Stored data entries
-- -- --

(* ===== verification/LdbKeys.v ===== *)
(** [include/leveldb/comparator.h], [util/comparator.cc] and [db/dbformat.h]/[.cc]:
    the orders on keys, as a class with its laws, and the internal keys of a
    database: a user key with a sequence number and a type. *)

From Stdlib Require Import ZArith Lia List String Bool.
From stdpp Require Import base list.
From S2P Require Import Prelude Base128 LdbBase LdbText LdbCoding LdbFilter.

(** ** Comparators *)

(** The interface [leveldb::Comparator]; [None] is an execution that reads outside
    a key. *)
Class Comparator := {
  comparator_Name : list Z;
  Compare : Slice -> Slice -> option Z;
  FindShortestSeparator : list Z -> Slice -> option (list Z);
  FindShortSuccessor : list Z -> option (list Z)
}.

(** What [comparator.h] asks of an implementation: a total order on the keys, and
    keys that separate. *)
Class ComparatorLaws (C : Comparator) := {
  key_ok : Slice -> Prop;
  order : Slice -> Slice -> Z;
  Compare_order a b : key_ok a -> key_ok b -> Compare a b = Some (order a b);
  order_refl a : key_ok a -> order a a = 0;
  order_flip a b : key_ok a -> key_ok b -> (order a b < 0 <-> 0 < order b a);
  order_trans a b c : key_ok a -> key_ok b -> key_ok c -> order a b <= 0 -> order b c <= 0 -> order a c <= 0;
  FindShortestSeparator_ok start limit : key_ok start -> key_ok limit ->
    exists s, FindShortestSeparator start limit = Some s /\ key_ok s /\ size s <= size start /\
      (s = start \/ order start s <= 0 /\ order s limit < 0);
  FindShortSuccessor_ok key : key_ok key ->
    exists s, FindShortSuccessor key = Some s /\ key_ok s /\ size s <= size key /\ order key s <= 0
}.

(** ** [BytewiseComparatorImpl] *)

(** The length of the common prefix. *)
Fixpoint diff_index (start limit : list Z) : nat :=
  match start, limit with
  | a :: start', b :: limit' => if a =? b then S (diff_index start' limit') else O
  | _, _ => O
  end.

Definition bytewise_FindShortestSeparator (start : list Z) (limit : Slice) : list Z :=
  let min_length := Z.min (size start) (size limit) in
  let i := diff_index start limit in
  if min_length <=? Z.of_nat i then start
  else
    let diff_byte := nth i start 0 in
    if (diff_byte <? 0xff) && (diff_byte + 1 <? nth i limit 0)
    then take i start ++ [u8 (diff_byte + 1)]
    else start.

Fixpoint bytewise_FindShortSuccessor (key : list Z) : list Z :=
  match key with
  | [] => []
  | byte :: key' => if negb (byte =? 0xff) then [byte + 1] else byte :: bytewise_FindShortSuccessor key'
  end.

Definition BytewiseComparator : Comparator :=
  {| comparator_Name := literal "leveldb.BytewiseComparator";
     Compare a b := Some (Slice_compare a b);
     FindShortestSeparator start limit := Some (bytewise_FindShortestSeparator start limit);
     FindShortSuccessor key := Some (bytewise_FindShortSuccessor key) |}.

(** ** Internal keys *)

Definition kNumLevels : Z := 7.
Definition kL0_CompactionTrigger : Z := 4.
Definition kL0_SlowdownWritesTrigger : Z := 8.
Definition kL0_StopWritesTrigger : Z := 12.
Definition kMaxMemCompactLevel : Z := 2.
Definition kReadBytesPeriod : Z := 1048576.

Inductive ValueType := kTypeDeletion | kTypeValue.
Definition ValueType_value (t : ValueType) : Z := match t with kTypeDeletion => 0x0 | kTypeValue => 0x1 end.
Definition kValueTypeForSeek : ValueType := kTypeValue.
Definition kMaxSequenceNumber : Z := Z.shiftl 0x1 56 - 1.

Record ParsedInternalKey := mk_parsed { pk_user_key : Slice; pk_sequence : Z; pk_type : ValueType }.

Definition InternalKeyEncodingLength (key : ParsedInternalKey) : Z := u64 (size (pk_user_key key) + 8).

(** Asserted: [seq] is at most [kMaxSequenceNumber]. *)
Definition PackSequenceAndType (seq : Z) (t : ValueType) : Z :=
  Z.lor (u64 (Z.shiftl seq 8)) (ValueType_value t).

Definition AppendInternalKey (result : list Z) (key : ParsedInternalKey) : list Z :=
  PutFixed64 (result ++ pk_user_key key) (PackSequenceAndType (pk_sequence key) (pk_type key)).

(** [None] is [false]; a type byte above 1 is none of the enumeration. *)
Definition ParseInternalKey (internal_key : Slice) : option ParsedInternalKey :=
  let n := size internal_key in
  if n <? 8 then None
  else
    num ← DecodeFixed64 (drop (Z.to_nat (n - 8)) internal_key);
    let c := Z.land num 0xff in
    let key t := Some (mk_parsed (take (Z.to_nat (n - 8)) internal_key) (Z.shiftr num 8) t) in
    if c =? ValueType_value kTypeDeletion then key kTypeDeletion
    else if c =? ValueType_value kTypeValue then key kTypeValue
    else None.

(** The bytes before the last eight. *)
Definition user_part (internal_key : Slice) : Slice :=
  take (Z.to_nat (u64 (size internal_key - 8))) internal_key.

(** Asserted: there are at least eight bytes. [None] is an assertion that fails, here and below. *)
Definition ExtractUserKey (internal_key : Slice) : option Slice :=
  if 8 <=? size internal_key then Some (user_part internal_key) else None.

(** The eight bytes behind the user key. *)
Definition key_number (key : Slice) : option Z := DecodeFixed64 (drop (Z.to_nat (size key - 8)) key).

Definition parsed_DebugString (key : ParsedInternalKey) : list Z :=
  literal "'" ++ EscapeString (pk_user_key key) ++
  literal "' @ " ++ decimal (pk_sequence key) ++ literal " : " ++ decimal (ValueType_value (pk_type key)).

(** The class [InternalKey] is its string [rep_]. *)
Definition new_InternalKey (user_key : Slice) (s : Z) (t : ValueType) : list Z :=
  AppendInternalKey [] (mk_parsed user_key s t).
Definition key_DecodeFrom (s : Slice) : list Z := s.
(** Asserted: the key is not empty. *)
Definition key_Encode (rep : list Z) : option Slice := match rep with [] => None | _ => Some rep end.
Definition key_user_key (rep : list Z) : option Slice := ExtractUserKey rep.
Definition key_SetFrom (p : ParsedInternalKey) : list Z := AppendInternalKey [] p.
Definition key_Clear (rep : list Z) : list Z := [].
Definition key_DebugString (rep : list Z) : list Z :=
  match ParseInternalKey rep with
  | Some parsed => parsed_DebugString parsed
  | None => literal "(bad)" ++ EscapeString rep
  end.

Section Internal.
Context {user_comparator : Comparator}.

Definition internal_Compare (akey bkey : Slice) : option Z :=
  auser ← ExtractUserKey akey;
  buser ← ExtractUserKey bkey;
  r ← Compare auser buser;
  if r =? 0 then
    anum ← key_number akey;
    bnum ← key_number bkey;
    Some (if bnum <? anum then -1 else if anum <? bnum then 1 else r)
  else Some r.

(** [Compare] on two objects of the class [InternalKey]. *)
Definition key_Compare (a b : list Z) : option Z :=
  a ← key_Encode a; b ← key_Encode b; internal_Compare a b.

(** [tmp] with the earliest number, where it is shorter but larger. *)
Definition tack_on (user_key tmp key : list Z) : option (list Z) :=
  if size tmp <? size user_key then
    r ← Compare user_key tmp;
    if r <? 0 then Some (PutFixed64 tmp (PackSequenceAndType kMaxSequenceNumber kValueTypeForSeek)) else Some key
  else Some key.

Definition internal_FindShortestSeparator (start : list Z) (limit : Slice) : option (list Z) :=
  user_start ← ExtractUserKey start;
  user_limit ← ExtractUserKey limit;
  tmp ← FindShortestSeparator user_start user_limit;
  tack_on user_start tmp start.

Definition internal_FindShortSuccessor (key : list Z) : option (list Z) :=
  user_key ← ExtractUserKey key;
  tmp ← FindShortSuccessor user_key;
  tack_on user_key tmp key.

Definition InternalKeyComparator : Comparator :=
  {| comparator_Name := literal "leveldb.InternalKeyComparator";
     Compare := internal_Compare;
     FindShortestSeparator := internal_FindShortestSeparator;
     FindShortSuccessor := internal_FindShortSuccessor |}.
End Internal.
#[global] Arguments InternalKeyComparator : clear implicits.

(** [InternalFilterPolicy]: the user's policy on user keys; the keys have at least eight bytes, as [ExtractUserKey] asserts. *)
Definition InternalFilterPolicy (user_policy : FilterPolicy) : FilterPolicy :=
  {| policy_Name := policy_Name;
     CreateFilter keys dst := CreateFilter (map user_part keys) dst;
     KeyMayMatch key f := KeyMayMatch (user_part key) f |}.

(** [LookupKey]: the array from [start_] to [end_], and [kstart_] as an offset. *)
Record LookupKey := mk_lookup { lk_bytes : list Z; lk_kstart : Z }.

Definition new_LookupKey (user_key : Slice) (s : Z) : LookupKey :=
  let len := EncodeVarint32 (u32 (size user_key + 8)) in
  mk_lookup (len ++ user_key ++ EncodeFixed64 (PackSequenceAndType s kValueTypeForSeek)) (size len).

Definition memtable_key (k : LookupKey) : Slice := lk_bytes k.
Definition internal_key (k : LookupKey) : Slice := drop (Z.to_nat (lk_kstart k)) (lk_bytes k).
Definition lookup_user_key (k : LookupKey) : Slice :=
  let s := drop (Z.to_nat (lk_kstart k)) (lk_bytes k) in take (Z.to_nat (size s - 8)) s.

-- -- --

» EXERCISE INSTRUCTIONS: The response must hold only the lines above from the line with "Definition BytewiseComparator : Comparator" through the line with "Definition kL0_CompactionTrigger : Z := 4.", each copied exactly, both ends kept.

» EXPECTED ANSWER:
Definition BytewiseComparator : Comparator :=
  {| comparator_Name := literal "leveldb.BytewiseComparator";
     Compare a b := Some (Slice_compare a b);
     FindShortestSeparator start limit := Some (bytewise_FindShortestSeparator start limit);
     FindShortSuccessor key := Some (bytewise_FindShortSuccessor key) |}.

(** ** Internal keys *)

Definition kNumLevels : Z := 7.
Definition kL0_CompactionTrigger : Z := 4.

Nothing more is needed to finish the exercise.